Radiocarbon dating at Chufquén has yielded an age of 710 ± 60 years before present. This eruption deposited ash onto the caldera ice, while it is absent from the central parts of the Chufquén valley; either it was removed by a later glacier advance or it landed on a glacier which later retreated. The eruption occurred relatively recently, indicating that Sollipulli is still active. Presently, fumaroles and geothermal phenomena occur at the northwestern foot of Sollipulli.

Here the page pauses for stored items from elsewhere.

(** * notion-mcp-bridge: the stdio frame parser and the pending-request table

    A shallow embedding of [server.js].  The server bridges HTTP calls
    ([POST /rpc]) to one [mcp-remote] child process that speaks
    LSP-style frames ([Content-Length: N\r\n\r\n<json>]) on its standard
    streams.  The file models

    - the byte-level operations of [tryParseMessages] ([Buffer.indexOf],
      [Buffer.slice], the regular expression
      [/Content-Length:\s*(\d+)/i], [parseInt]),
    - [writeMessage],
    - the event handlers ([stdout 'data'], [stderr 'data'], ['exit'],
      [GET /health], [POST /rpc] with its [auth] middleware and the
      250 s timer of every call),

    as functions on an explicit state: [server.js] keeps its state in
    two module-level variables, [readBuffer] and [pending], and Node
    runs every handler to completion before the next one starts. *)

From Stdlib Require Import NArith ZArith List Lia Bool.
From Stdlib Require Import Strings.Byte.
From stdpp Require Import gmap strings list fin_maps.

Import ListNotations.
Local Open Scope list_scope.

(** ** Bytes *)

Module Bytes.

(** The contents of a Node [Buffer]. *)
Abbreviation buffer := (list byte).

Definition code (b : byte) : N := Byte.to_N b.

(** [Buffer.from(s, 'utf8')] for an ASCII literal [s]. *)
Definition of_string (s : string) : buffer := String.list_byte_of_string s.
(** [z.enum([...])], each literal paired with the constructor it denotes *)
Fixpoint enum_lookup {T : Type} (cases : list (string * T)) (s : string) : option T :=
  match cases with
  | [] => None
  | (k, t) :: rest => if String.eqb s k then Some t else enum_lookup rest s
  end.
Definition enum {T : Type} (cases : list (string * T)) : schema T :=
  fun v => s ← string_ v; enum_lookup cases s.

(** [z.array(p)] *)
Definition array {T : Type} (p : schema T) : schema (list T) :=
  fun v => match v with JArr xs => mapM p xs | _ => None end.

(** [z.record(z.any())] *)
Definition record_any : schema (list (string * jsval)) :=
  fun v => match v with JObj fields => Some fields | _ => None end.

(** [z.object({...})] starts by requiring an object; the fields of the
    shape are then read by key, a missing key reading as [undefined], and
    keys outside the shape are dropped. *)
Definition object_ : schema (list (string * jsval)) :=
  fun v => match v with JObj fields => Some fields | _ => None end.

Definition field {T : Type} (k : string) (p : schema T)
    (fields : list (string * jsval)) : option T :=
  p (lookup_field k fields).

End Zod.

(* ===================================================================== *)
(** ** Structured output: [scoutResponseSchema]                          *)
(* ===================================================================== *)

Inductive TaskStatus : Type := completed | partial | not_found | insufficient_data.
Inductive Confidence : Type := high | medium | low.
(** ** ApiHandler.post: past the protocol gates *)

Ltac pass_gates :=
  open_gates;
  unfold ApiHandler.post, protocol_calls, verification_calls;
  repeat match goal with
  | H : nonempty _ = _ |- _ => rewrite H
  | H : truthy _ = _ |- _ => rewrite H
  | H : get _ _ = _ |- _ => rewrite H
  | H : decode_data _ _ = _ |- _ => rewrite H
  | H : validate _ _ _ = _ |- _ => rewrite H
  | H : contains _ _ = _ |- _ => rewrite H
  | H : getitem _ _ = _ |- _ => rewrite H
  | |- context [bind (ret _) _] => rewrite bind_ret
  | |- context [bind (raise _) _] => rewrite bind_raise
  | |- context [bind (invoke _ _) _] => rewrite bind_invoke
  | |- context [let (_, _) := ?answer in _] =>
      destruct answer; simpl fst in *; simpl snd in *; subst
  | _ => progress (simpl negb; cbv iota beta)
  end.

Section PastTheGates.

Variable env : Environment.
Variable request : HTTPServerRequest.
Variable project_id : string.

(** When the params do not conform to the schema registered for the
    method, the Response carries the validation message in [error], the
    payload's [uid] and [method], and no [body]; the processor is not
    called. *)
Theorem post_params_rejected
    (sign project schema : value) (items : list (string * value))
    (message : string) :
  accepted env request project_id sign project (VDict items) ->
  validate env (VDict items) (req_schema env) = None ->
  getitem (admin_params_schema env) (default VNone (assoc "method" items))
    = ret schema ->
  validate env (default VNone (assoc "params" items)) schema = Some message ->
  ApiHandler.post env request project_id =
    (protocol_calls request project_id sign project
       ++ [ NewResponse;
            Validate (VDict items) (req_schema env);
            Validate (default VNone (assoc "params" items)) schema ],
     inr {| core.uid := default VNone (assoc "uid" items);
            core.method := default VNone (assoc "method" items);
            core.body := VNone;
            core.error := VStr message |}).
Proof.
  intros Haccepted Hvalid Hschema Hparams.
  pose proof (getitem_contains _ _ _ Hschema) as Hknown.
  pass_gates. simpl get. pass_gates. reflexivity.
Qed.

(** When auth extraction reports no error and yet hands back something
    that is not a dictionary, reading [sign] off it fails: the run ends
    in an [AttributeError] before the project registry is consulted. *)
Theorem post_auth_info_not_a_dict :
  nonempty (body request) = true ->
  truthy (snd (extract_auth_info env request)) = false ->
  (forall items, fst (extract_auth_info env request) <> VDict items) ->
  ApiHandler.post env request project_id =
    ([ExtractAuthInfo request], inl AttributeError).
Proof.
  intros Hbody Herror Hshape. unfold ApiHandler.post.
  rewrite Hbody. simpl negb. cbv iota.
  destruct (extract_auth_info env request) as [auth_info auth_error].
  simpl fst in *; simpl snd in *.
  rewrite bind_invoke. cbv beta iota. rewrite Herror.
  destruct auth_info; try reflexivity.
  now destruct (Hshape items).
Qed.

(** When the general request schema lets through a payload that is not an
    object, reading [uid] off it fails: the run ends in an
    [AttributeError] and no Response goes out. *)
Theorem post_payload_not_a_dict (sign project data : value) :
  accepted env request project_id sign project data ->
  validate env data (req_schema env) = None ->
  (forall items, data <> VDict items) ->
  ApiHandler.post env request project_id =
    (protocol_calls request project_id sign project
       ++ [NewResponse; Validate data (req_schema env)],
     inl AttributeError).
Proof.
  intros Haccepted Hvalid Hshape.
  assert (Hget : get data "uid" = raise AttributeError).
  { destruct data; try reflexivity. now destruct (Hshape items). }
  pass_gates. reflexivity.
Qed.

(** When the payload's [method] is a list or an object, testing it against
    the registry fails: the run ends in a [TypeError], after the general
    validation and before any params validation or dispatch. *)
Theorem post_unhashable_method
    (sign project : value) (items : list (string * value)) :
  accepted env request project_id sign project (VDict items) ->
  validate env (VDict items) (req_schema env) = None ->
  hashable (default VNone (assoc "method" items)) = false ->
  ApiHandler.post env request project_id =
    (protocol_calls request project_id sign project
       ++ [NewResponse; Validate (VDict items) (req_schema env)],
     inl TypeError).
Proof.
  intros Haccepted Hvalid Hmethod.
  assert (Hin : contains (admin_params_schema env)
                  (default VNone (assoc "method" items)) = raise TypeError).
  { destruct (default VNone (assoc "method" items));
      try discriminate Hmethod; reflexivity. }
  pass_gates. simpl get. pass_gates. reflexivity.
Qed.

(** Past the protocol gates every request is answered with a Response,
    provided that a payload the general schema lets through is an object
    whose [method] can be looked up: a payload-level rejection is never a
    transport fault. *)
Theorem post_answers_accepted (sign project data : value) :
  accepted env request project_id sign project data ->
  (validate env data (req_schema env) = None ->
   exists items, data = VDict items /\
                 hashable (default VNone (assoc "method" items)) = true) ->
  exists (calls : list Call) (response : core.Response),
    ApiHandler.post env request project_id = (calls, inr response).
Proof.
  intros Haccepted Hshape.
  destruct (validate env data (req_schema env)) as [message|] eqn:Hvalid.
  - pass_gates. eexists _, _. reflexivity.
  - destruct (Hshape eq_refl) as (items & -> & Hmethod).
    pass_gates. simpl get. pass_gates.
    destruct (default VNone (assoc "method" items)) as [| | |name| |] eqn:Hname;
      try discriminate Hmethod; simpl; rewrite ?bind_ret; simpl;
      try (eexists _, _; reflexivity).
    destruct (admin_params_schema env !! name) as [schema|] eqn:Hlookup.
    + rewrite bool_decide_eq_true_2 by (now exists schema). simpl.
      destruct (validate env _ schema); eexists _, _; reflexivity.
    + rewrite bool_decide_eq_false_2 by (intros [? ?]; discriminate). simpl.
      eexists _, _. reflexivity.
Qed.

End PastTheGates.

(** ** SockjsConnection: the callbacks in sequence *)

Section Callbacks.
Import SockjsConnection Transport.

Lemma on_open_after (self : Connection) (info : value) :
  after (on_open self info) =
    {| session := session self; client := Some {| info := info |} |}.
Proof.
  unfold on_open, set_client. simpl.
  destruct (session self) as [s|]; [destruct (negb _)|]; reflexivity.
Qed.

Lemma on_open_raised (self : Connection) (info : value) :
  raised (on_open self info) =
    match session self with
    | Some _ => None
    | None => Some AttributeError
    end.
Proof.
  unfold on_open, set_client. simpl.
  destruct (session self) as [s|]; [destruct (negb _)|]; reflexivity.
Qed.

Lemma on_open_never_closes (self : Connection) (info : value) (c : Client) :
  ~ In (ClientClose c) (effects (on_open self info)).
Proof.
  unfold on_open. simpl.
  destruct (session self) as [s|]; [destruct (negb _)|]; simpl;
    intuition discriminate.
Qed.
(** A new object is placed at the first unused address. *)
Definition alloc (o : object) (h : heap) : loc * heap := (List.length h, h ++ [o]).

Fixpoint get_prop (p : string) (props : list (string * value)) : value :=
  match props with
  | [] => VUndefined
  | (q, v) :: rest => if String.eqb p q then v else get_prop p rest
  end.

(** [obj[p] = v]: an existing property keeps its place in the
    enumeration order, a new one goes last. *)
Fixpoint put_prop (p : string) (v : value) (props : list (string * value))
  : list (string * value) :=
  match props with
  | [] => [(p, v)]
  | (q, w) :: rest =>
      if String.eqb p q then (q, v) :: rest else (q, w) :: put_prop p v rest
  end.

Definition read_prop (l : loc) (p : string) (h : heap) : option value :=
  match h !! l with
  | Some (OPlain props) => Some (get_prop p props)
  | _ => None
  end.

Definition write_prop (l : loc) (p : string) (v : value) (h : heap) : option heap :=
  match h !! l with
  | Some (OPlain props) => Some (<[l := OPlain (put_prop p v props)]> h)
  | _ => None
  end.

(** [obj[p].push(v)] *)
Definition push_prop (l : loc) (p : string) (v : value) (h : heap) : option heap :=
  match read_prop l p h with
  | Some (VRef a) =>
      match h !! a with
      | Some (OArray elems) => Some (<[a := OArray (elems ++ [v])]> h)
      | _ => None
      end
  | _ => None
  end.

(** ** clone.ts *)

Section DeepClone.
Variable deepClone : value → heap → option (value * heap).

(** [value.map(deepClone)] *)
Fixpoint array_map (elems : list value) (h : heap) : option (list value * heap) :=
  match elems with
  | [] => Some ([], h)
  | v :: rest =>
      '(v', h1) ← deepClone v h;
      '(rest', h2) ← array_map rest h1;
      Some (v' :: rest', h2)
  end.

(** [for (const p in value) clone[p] = deepClone(value[p]);] where
    [clone] is the object under construction: nothing else refers to
    it before [deepClone] returns, so it is kept as a local value and
    stored when it is returned. *)
Fixpoint for_in (props clone : list (string * value)) (h : heap)
  : option (list (string * value) * heap) :=
  match props with
  | [] => Some (clone, h)
  | (p, v) :: rest =>
      '(v', h1) ← deepClone v h;
      for_in rest (put_prop p v' clone) h1
  end.
End DeepClone.
(** Modelled from the spec: the statistics of one connection are updated
    in place in its target's [connections] (missing). *)
Definition update_stats (m : Manager) (c : Wrapper)
    (f : ConnectionStats -> ConnectionStats) : Manager :=
  with_targets m
    (update_target (w_address c)
       (fun t => {| address := address t; enabled := enabled t;
                    lastDialAttempt := lastDialAttempt t;
                    connections := alter f (w_id c) (connections t) |})
       (targets m)).1.

(** Modelled from the spec: the ConnectionStats of a connection just
    dialled (no source): zero counters, no I/O yet, not closed. *)
Definition new_stats (i : gostring) : ConnectionStats :=
  {| id := i; bytesRead := 0; bytesWritten := 0; lastReadAt := None;
     lastWriteAt := None; closed := false |}.

(** Modelled from the spec: "wraps each success in a Stream Connection
    Wrapper" (no source), under the identifier assigned at dial success. *)
Definition wrapper_of (net : Network) (addr : gostring) : Wrapper :=
  {| w_address := addr; w_id := new_id net addr |}.

(** Modelled from the spec: steps 3a and 3d of the Dial Coordinator
    (missing): the addresses, in the given order, whose dial succeeded,
    and the error of each one whose dial failed. *)
Fixpoint attempt_all (net : Network) (timeout : Duration) (addrs : list gostring)
    : list gostring * list (gostring * error) :=
  match addrs with
  | [] => ([], [])
  | a :: rest =>
      let (succeeded, failed) := attempt_all net timeout rest in
      match dial_outcome net timeout a with
      | None => (a :: succeeded, failed)
      | Some e => (succeeded, (a, e) :: failed)
      end
  end.

(** Modelled from the spec: step 3e, "Register each successful
    connection's stats under its Target in the registry". *)
Definition register_all (net : Network) (m : Manager) (addrs : list gostring) : Manager :=
  foldl (fun m a => register m a (new_stats (new_id net a))) m addrs.
(** What the call sites let a native function do.  [decryptCipher] passes
    pointers to [const] only; [decryptReply] passes one pointer to
    non-[const], [buf.data()], with the size of [buf]: the reply decoder
    writes into the bytes of that buffer and nowhere else, and cannot
    resize it. *)
Record contract `{Natives} : Prop := {
  decrypt_const : forall h k c t n, snd (epir_ecelgamal_decrypt_at h k c t n) = h;
  reply_decrypt_frame : forall h buf size k d p t n q,
    q <> buf -> snd (epir_reply_decrypt_at h buf size k d p t n) !! q = h !! q;
  reply_decrypt_size : forall h buf size k d p t n,
    length (bytes_at (snd (epir_reply_decrypt_at h buf size k d p t n)) buf)
    = length (bytes_at h buf)
}.

(** A [DecryptionContext] object: the member [mmax] and the address of the
    array of the member [mG]. *)
Record Context : Type := mk_Context { this_mmax : Z; this_mG : nat }.

Section Methods.
Context `{Natives}.

Definition decryptCipher (this : Context) (privkey : PrivateKey) (cipher : nat) :
    heap -> Outcome Z * heap :=
  fun h =>
    let '(status, h) :=
      epir_ecelgamal_decrypt_at h (sc_bytes privkey) cipher (this_mG this) (this_mmax this) in
    (Returned (Int.int32 status), h).

(** [reply] is the address of the caller's vector.  [buf] is a new object,
    released when the method is left, by [return] or by [throw].  The last
    [memcpy] reads [decryptedCount] bytes from [buf.data()]: where the count
    exceeds the size of [buf] it reads on behind [buf], and [beyond] stands
    for the bytes that lie there at the time of the call, which the source
    does not determine. *)
Definition decryptReply (this : Context) (privkey : PrivateKey) (reply : nat)
    (dimension packing : Z) (beyond : bytes) : heap -> Outcome bytes * heap :=
  fun h =>
    let size := length (bytes_at h reply) in
    let buf := fresh (dom h) in
    let h := <[buf := Bytes (Buf.zeros size)]> h in
    let h := <[buf := Bytes (Buf.memcpy (bytes_at h buf) (bytes_at h reply) size)]> h in
    let '(count, h) :=
      epir_reply_decrypt_at h buf (Z.of_nat size) (sc_bytes privkey)
        dimension packing (this_mG this) (this_mmax this) in
    let decryptedCount := Int.int32 count in
    if decryptedCount <? 0 then (Thrown "Failed to decrypt.", delete buf h)
    else
      let ret := Buf.zeros (Z.to_nat decryptedCount) in
      let ret := Buf.memcpy ret (bytes_at h buf ++ beyond) (Z.to_nat decryptedCount) in
      (Returned ret, delete buf h).

End Methods.

(** A native core whose functions are given on byte lists ([EpirCore]), at
    addresses: it reads the objects it is pointed to and writes what it
    writes into the buffer it is handed. *)
Definition at_addresses (core : EpirCore) : Natives := {|
  epir_ecelgamal_decrypt_at h k c t n :=
    (epir_ecelgamal_decrypt k (bytes_at h c) (table_at h t) n, h);
  epir_reply_decrypt_at h buf size k d p t n :=
    let '(count, written) :=
      epir_reply_decrypt (bytes_at h buf) size k d p (table_at h t) n in
    (count, <[buf := Bytes (Buf.poke (bytes_at h buf) written)]> h)
|}.

End Mem.

(** ** The curve arithmetic (external collaborator)

    Modelled from the spec: the curve library under the native core is not in
    src.  §2 CurveEngine: the points of the group generated by [G], with
    addition, negation, scalar multiplication and the canonical encoding. *)

Class CurveEngine : Type := {
  Point : Type;
  G : Point;
  pzero : Point;
  padd : Point -> Point -> Point;
  pneg : Point -> Point;
  smul : Z -> Point -> Point;
  order : Z;
  point_size : nat;
  scalar_size : nat;
  encode : Point -> bytes;
  decode : bytes -> option Point;
  padd_assoc : forall a b c, padd a (padd b c) = padd (padd a b) c;
  padd_comm : forall a b, padd a b = padd b a;
  padd_zero : forall a, padd a pzero = a;
  padd_neg : forall a, padd a (pneg a) = pzero;
  smul_zero : forall P, smul 0 P = pzero;
  smul_succ : forall n P, 0 <= n -> smul (n + 1) P = padd (smul n P) P;
  (** [G] has order [order], which no 64-bit count reaches *)
  order_G : smul order G = pzero;
  order_min : forall n, 0 < n < order -> smul n G <> pzero;
  order_large : 2 ^ 64 <= order;
  encode_length : forall P, length (encode P) = point_size;
  decode_encode : forall P, decode (encode P) = Some P;
  point_size_positive : (0 < point_size)%nat
}.

(** Modelled from the spec: the integer a scalar's bytes stand for (§3
    Scalar).  The spec leaves the byte order open; it is little-endian here,
    and the properties below use only that the value is not negative. *)
Definition le_decode (b : bytes) : Z :=
  foldr (fun x acc => Z.of_N (Byte.to_N x) + 256 * acc) 0 b.

Definition byte_of_Z (z : Z) : byte := default x00 (Byte.of_N (Z.to_N z)).

Fixpoint le_encode (n : nat) (z : Z) : bytes :=
  match n with
  | O => []
  | S n' => byte_of_Z (z mod 256) :: le_encode n' (z / 256)
  end.

(** ** The native core, from its specification *)

Section Reference.
Context {curve : CurveEngine}.

(** The persisted table artifacts, by path ([None] is the default path),
    as the sequence of records each holds. *)
Variable files : option string -> list epir_mG_t.
(** [Camera(...)]: the statements of [__init__] that compute or call. *)
Definition __init__ (getTextSize : string → Z → Q → Z → Z * Z) (a : Args)
    (world : list OpenAttempt) : Result t unit :=
  (seconds ← match arg_fps a with
             | Some n => one_over n
             | None => mret (1 # 10)%Q
             end;
   modify (set_delay seconds);;
   own_delay ← gets delay;
   modify (set_defaultDelay own_delay);;
   resume;;
   when (arg_backgroundIsEnabled a) (
     own_size ← gets size;
     enableBackground getTextSize (arg_text a) (arg_font a) (arg_fontScale a)
       (arg_fontColor a) (arg_thickness a) own_size))
  (allocate a world).

(** *** Histories of an object *)

(** What can happen to a camera after construction: a call of one of its
    methods by a client thread, a step of its own control-loop thread, or
    the continuation of a client call that was suspended. [run] is a method
    like the others: a client that calls it executes the pieces of [run] in
    its own thread, and [CallRun pc] is the next step of such a thread when
    it stands at [pc]; [UpdateGoesOn w] is what remains of a client's
    [update()] that was suspended at [w]. The methods left out
    ([createBackground], [preprocess], [process], [hasProcessing],
    [isConnected] and the getters) assign none of these attributes, and
    [__del__] is [stop]. *)
Inductive Call : Type :=
| CallStart
| CallStop (patience : nat)
| CallPause
| CallResume
| CallSetPause (value : bool)
| CallSetSpeed (fps : option Z)
| CallRead (timeout : option Q) (turns : nat)
| CallEnableBackground (getTextSize : string → Z → Q → Z → Z * Z) (text : string)
    (font : Z) (fontScale : Q) (fontColor : list Z) (thickness : Z) (size : option PySeq)
| CallDisableBackground
| CallGetBackground (getTextSize : string → Z → Q → Z → Z * Z)
| CallLoadDevice
| CallReconnect
| CallNeedAPause
| CallUpdate
| CallApplyDelay
| CallRun (pc : Pc)
| UpdateGoesOn (w : Wait)
| LoopStep.

(** The state a call leaves behind, however it ends. *)
Definition after (c : Call) (s : t) : t :=
  match c with
  | CallStart => result_state (start s)
  | CallStop patience => result_state (stop patience s)
  | CallPause => result_state (pause s)
  | CallResume => result_state (resume s)
  | CallSetPause value => result_state (setPause value s)
  | CallSetSpeed fps => result_state (setSpeed fps s)
  | CallRead timeout turns => result_state (read timeout turns s)
  | CallEnableBackground getTextSize text font fontScale fontColor thickness size =>
      result_state (enableBackground getTextSize text font fontScale fontColor thickness size s)
  | CallDisableBackground => result_state (disableBackground s)
  | CallGetBackground getTextSize => result_state (getBackground getTextSize s)
  | CallLoadDevice => result_state (loadDevice s)
  | CallReconnect => result_state (reconnect s)
  | CallNeedAPause => result_state (needAPause s)
  | CallUpdate => result_state (update s)
  | CallApplyDelay => result_state (applyDelay s)
  | CallRun pc => result_state (run_from pc s)
  | UpdateGoesOn w => result_state (update_from w s)
  | LoopStep => fst (thread_step s)
  end.

Inductive reachable : t → Prop :=
| reachable_new getTextSize a world s tr :
    __init__ getTextSize a world = Ok tt s tr → reachable s
| reachable_after c s : reachable s → reachable (after c s).

End Camera.

(** ** class Cameras *)

Module Cameras.

(** [self.devices]: the dict from names to camera objects. *)
Record t : Type := mk { devices : gmap string Camera.t }.

(** [deviceName in self.devices] *)
Definition contains (deviceName : string) : M t bool :=
  gets (λ cs, bool_decide (is_Some (devices cs !! deviceName))).

(** [self.devices[deviceName].method(...)]: the method runs on the object
    stored in the dict, which keeps whatever the method did to it. *)
Definition on_device {A} (deviceName : string) (method : M Camera.t A) : M t A := λ cs,
  match devices cs !! deviceName with
  | None => Raise KeyError cs []
  | Some device =>
      match method device with
      | Ok a device' tr => Ok a (mk (<[deviceName := device']> (devices cs))) tr
      | Raise e device' tr => Raise e (mk (<[deviceName := device']> (devices cs))) tr
      | Block w device' tr => Block w (mk (<[deviceName := device']> (devices cs))) tr
      end
  end.

Definition __getitem__ (name : string) : M t Camera.t :=
  on_device name get.

Definition __len__ (cs : t) : Z :=
  Z.of_nat (size (devices cs)).

Definition startOnly (deviceName : string) : M t unit :=
  known ← contains deviceName;
  when known (on_device deviceName Camera.start).

Definition stopOnly (patience : nat) (deviceName : string) : M t unit :=
  known ← contains deviceName;
  when known (on_device deviceName (Camera.stop patience)).

Definition getDevice (deviceName : string) : M t (option Camera.t) :=
  known ← contains deviceName;
  if (known : bool) then device ← __getitem__ deviceName; mret (Some device)
  else mret None.

Definition pauseOnly (deviceName : string) : M t unit :=
  known ← contains deviceName;
  when known (on_device deviceName Camera.pause).

Definition resumeOnly (deviceName : string) : M t unit :=
  known ← contains deviceName;
  when known (on_device deviceName Camera.resume).

Definition setSpeedOnly (deviceName : string) (fps : option Z) : M t unit :=
  known ← contains deviceName;
  when known (on_device deviceName (Camera.setSpeed fps)).

Definition getFrameOf (deviceName : string) : M t (option Image) :=
  known ← contains deviceName;
  if (known : bool) then on_device deviceName (gets Camera.getFrame) else mret None.

Definition getFrame64Of (deviceName : string) : M t (option string) :=
  known ← contains deviceName;
  if (known : bool) then on_device deviceName (gets Camera.getFrame64) else mret None.

End Cameras.

(** ** The rest of class Cameras: operations on all devices

    [self.devices.values()] is iterated in the dict's own order; [names]
    stands for the keys of the dict in that order. *)

Module CamerasAll.

(** [for device in self.devices.values(): device.method()] *)
Fixpoint for_each (names : list string) (method : M Camera.t unit) : M Cameras.t unit :=
  match names with
  | [] => mret tt
  | name :: names => Cameras.on_device name method;; for_each names method
  end.

(** [[device.method() for device in self.devices.values()]] *)
Fixpoint collect {A} (names : list string) (method : M Camera.t A) : M Cameras.t (list A) :=
  match names with
  | [] => mret []
  | name :: names =>
      value ← Cameras.on_device name method;
      values ← collect names method;
      mret (value :: values)
  end.

(** [{key: value for ...}]: a later pair replaces an earlier one with the
    same key. *)
Definition to_dict {A} (pairs : list (string * A)) : gmap string A :=
  list_to_map (reverse pairs).

Definition startAll (names : list string) : M Cameras.t unit :=
  for_each names Camera.start.

Definition stopAll (patience : nat) (names : list string) : M Cameras.t unit :=
  for_each names (Camera.stop patience).

Definition pauseAll (names : list string) : M Cameras.t unit :=
  for_each names Camera.pause.

Definition resumeAll (names : list string) : M Cameras.t unit :=
  for_each names Camera.resume.

Definition getAllFrames (names : list string) (asDict : bool)
    : M Cameras.t (gmap string (option Image) + list (option Image)) :=
  if asDict then
    frames ← collect names (gets (λ device, (Camera.getName device, Camera.getFrame device)));
    mret (inl (to_dict frames))
  else
    frames ← collect names (gets Camera.getFrame);
    mret (inr frames).

Definition getAllFrames64 (names : list string) (asDict : bool)
    : M Cameras.t (gmap string (option string) + list (option Image)) :=
  if asDict then
    frames ← collect names (gets (λ device, (Camera.getName device, Camera.getFrame64 device)));
    mret (inl (to_dict frames))
  else
    frames ← collect names (gets Camera.getFrame);
    mret (inr frames).

(** [turns device] is the number of steps the loop of [device] completes
    while the caller waits on its queue. *)
Definition read (names : list string) (timeout : option Q) (turns : Camera.t → nat)
    (asDict : bool) : M Cameras.t (gmap string (option Image) + list (option Image)) :=
  if asDict then
    frames ← collect names (
      own_name ← gets Camera.getName;
      device ← get;
      sample ← Camera.read timeout (turns device);
      mret (own_name, sample));
    mret (inl (to_dict frames))
  else
    frames ← collect names (device ← get; Camera.read timeout (turns device));
    mret (inr frames).

(** [names] lists the keys of the registry, each once. *)
Definition keys_of (cs : Cameras.t) (names : list string) : Prop :=
  NoDup names ∧ ∀ name, name ∈ names ↔ is_Some (Cameras.devices cs !! name).

End CamerasAll.

(** ** Vocabulary of the statements *)

Import Camera.


(** The effects of [loadDevice], [reconnect] and [applyDelay]. *)
Definition open_trace (attempt : option OpenAttempt) : Trace :=
  match attempt with
  | Some OpenError => [VideoCaptureOpen; Print]
  | _ => [VideoCaptureOpen]
  end.


Definition delay_trace (s : t) : Trace :=
  match fps s with
  | Some _ => [Sleep (delay s)]
  | None => []
  end.





(** [applyDelay] has nothing to sleep or a valid length to sleep. *)
Definition can_sleep (s : t) : Prop :=
  fps s = None ∨ (0 <= delay s)%Q.

(** The frames of [s] can be resized: no size is configured, or its first
    two elements are positive. *)
Definition resizable (s : t) : Prop :=
  match size s with
  | Some size => ∃ w h, take 2 (elems size) = [w; h] ∧ 0 < w ∧ 0 < h
  | None => True
  end.

(** A loop at the top of a turn, running, not paused, in queue mode, whose
    frames can be resized. *)
Definition producing (s : t) : Prop :=
  thread s = Started AtLoop ∧ running s = true ∧ pauseEvent s = true ∧
  readLock s = false ∧ can_sleep s ∧ queueModeEnabled s = true ∧ resizable s.

(** The queue has capacity [K] and holds at most [K] samples. *)
Definition bounded (K : Z) (s : t) : Prop :=
  maxsize (queue s) = K ∧ Z.of_nat (length (items (queue s))) ≤ K.



(** A bounded queue holds at most its capacity. *)
Definition capacity_respected (s : t) : Prop :=
  0 < maxsize (queue s) → Z.of_nat (length (items (queue s))) ≤ maxsize (queue s).



(** The preprocessing options and the transform are those of [s0]. *)
Definition same_config (s0 s : t) : Prop :=
  size s = size s0 ∧ flipX s = flipX s0 ∧ flipY s = flipY s0 ∧
  processing s = processing s0.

The 0.2 km2 Alpehue geothermal field, about 4.5 km southwest of Alpehue crater, is unusual among the southern Chilean geothermal fields as it features geysers. It lies within a glacial valley presently traversed by the Allipén River, which has cut a vertical canyon into the Nevados de Sollipulli volcano, close to the intersection between two faults. Geothermal features include "spouters", geysers, hot springs and mud pools, as well as geyserite and sinter deposits that form small terrace structures. Geyser columns reach 2.5 m height when they erupt. The geyser field has a total heat output of about 3.3 megawatts and has been active since at least 7,400 years. The deep incision and fractured rocks may facilitate the ascent of geothermal waters.

=== Hazards ===

The substantial ice body in the caldera means that there is a significant risk of mudflows or glacier bursts in the case of renewed activity. Conversely, a retreat of the caldera-filling glacier might facilitate the onset of explosive eruptions at Sollipulli. A repeat of the Alpehué eruption would be a regional catastrophe, comparable to the 1991 eruption of Cerro Hudson volcano.

The Chilean geological service Sernageomin monitors the volcano and publishes a hazard index for it. The towns of Cunco, Melipeuco and Villa García are close to the volcano. Melipeuco has devised a Volcanic Emergency Plan to deal with future eruptions of Llaima or Sollipulli.